TASK GOAL ::
Search the records for the string "features", then copy each line that has it.

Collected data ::
-- -- --
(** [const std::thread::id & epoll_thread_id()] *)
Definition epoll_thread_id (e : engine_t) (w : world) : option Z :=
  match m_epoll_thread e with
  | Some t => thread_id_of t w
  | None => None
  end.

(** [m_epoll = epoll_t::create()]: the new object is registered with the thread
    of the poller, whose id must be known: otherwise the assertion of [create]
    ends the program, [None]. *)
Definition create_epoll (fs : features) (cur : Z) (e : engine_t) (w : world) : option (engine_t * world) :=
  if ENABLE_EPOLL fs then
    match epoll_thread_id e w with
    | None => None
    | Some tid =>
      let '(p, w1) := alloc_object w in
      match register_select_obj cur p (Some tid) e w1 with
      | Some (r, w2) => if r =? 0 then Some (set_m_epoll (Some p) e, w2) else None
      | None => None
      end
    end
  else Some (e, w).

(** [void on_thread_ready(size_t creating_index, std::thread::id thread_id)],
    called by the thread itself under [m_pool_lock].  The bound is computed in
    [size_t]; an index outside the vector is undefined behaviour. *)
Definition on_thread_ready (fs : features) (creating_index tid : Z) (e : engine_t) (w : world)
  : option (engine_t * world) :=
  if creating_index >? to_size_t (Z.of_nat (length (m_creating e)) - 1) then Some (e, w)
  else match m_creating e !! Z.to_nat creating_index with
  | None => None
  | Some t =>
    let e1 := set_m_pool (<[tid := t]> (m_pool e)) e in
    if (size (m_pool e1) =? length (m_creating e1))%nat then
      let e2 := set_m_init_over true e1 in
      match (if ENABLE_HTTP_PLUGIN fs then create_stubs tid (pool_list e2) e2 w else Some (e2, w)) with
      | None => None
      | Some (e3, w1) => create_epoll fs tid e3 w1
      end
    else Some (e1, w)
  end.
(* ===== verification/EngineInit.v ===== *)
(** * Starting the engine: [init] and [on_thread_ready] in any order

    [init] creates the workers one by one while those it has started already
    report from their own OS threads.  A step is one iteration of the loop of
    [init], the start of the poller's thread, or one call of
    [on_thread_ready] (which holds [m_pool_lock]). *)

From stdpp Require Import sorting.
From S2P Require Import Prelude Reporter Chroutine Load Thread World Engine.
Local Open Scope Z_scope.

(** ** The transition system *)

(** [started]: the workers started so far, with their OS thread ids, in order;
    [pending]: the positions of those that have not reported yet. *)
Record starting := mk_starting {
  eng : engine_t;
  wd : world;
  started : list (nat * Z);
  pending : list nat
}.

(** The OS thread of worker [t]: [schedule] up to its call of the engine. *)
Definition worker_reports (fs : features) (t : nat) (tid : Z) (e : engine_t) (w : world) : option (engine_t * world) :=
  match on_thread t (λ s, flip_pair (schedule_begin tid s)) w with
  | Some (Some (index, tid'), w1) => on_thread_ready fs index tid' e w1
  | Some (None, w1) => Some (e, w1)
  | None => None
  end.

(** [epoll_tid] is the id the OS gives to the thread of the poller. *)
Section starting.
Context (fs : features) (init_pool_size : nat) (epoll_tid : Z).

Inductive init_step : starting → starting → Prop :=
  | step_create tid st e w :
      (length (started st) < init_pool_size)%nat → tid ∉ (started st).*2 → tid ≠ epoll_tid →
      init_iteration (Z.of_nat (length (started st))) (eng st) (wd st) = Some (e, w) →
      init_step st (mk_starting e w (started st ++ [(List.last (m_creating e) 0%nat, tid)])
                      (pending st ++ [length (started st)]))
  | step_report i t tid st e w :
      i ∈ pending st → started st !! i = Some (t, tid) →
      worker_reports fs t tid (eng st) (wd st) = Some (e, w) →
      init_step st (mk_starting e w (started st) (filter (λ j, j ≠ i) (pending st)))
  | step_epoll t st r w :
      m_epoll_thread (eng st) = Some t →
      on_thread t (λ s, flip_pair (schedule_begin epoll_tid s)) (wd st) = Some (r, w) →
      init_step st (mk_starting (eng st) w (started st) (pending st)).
-- -- --
FINAL ANSWER ::
Definition create_epoll (fs : features) (cur : Z) (e : engine_t) (w : world) : option (engine_t * world) :=
Definition on_thread_ready (fs : features) (creating_index tid : Z) (e : engine_t) (w : world)
Definition worker_reports (fs : features) (t : nat) (tid : Z) (e : engine_t) (w : world) : option (engine_t * world) :=
Context (fs : features) (init_pool_size : nat) (epoll_tid : Z).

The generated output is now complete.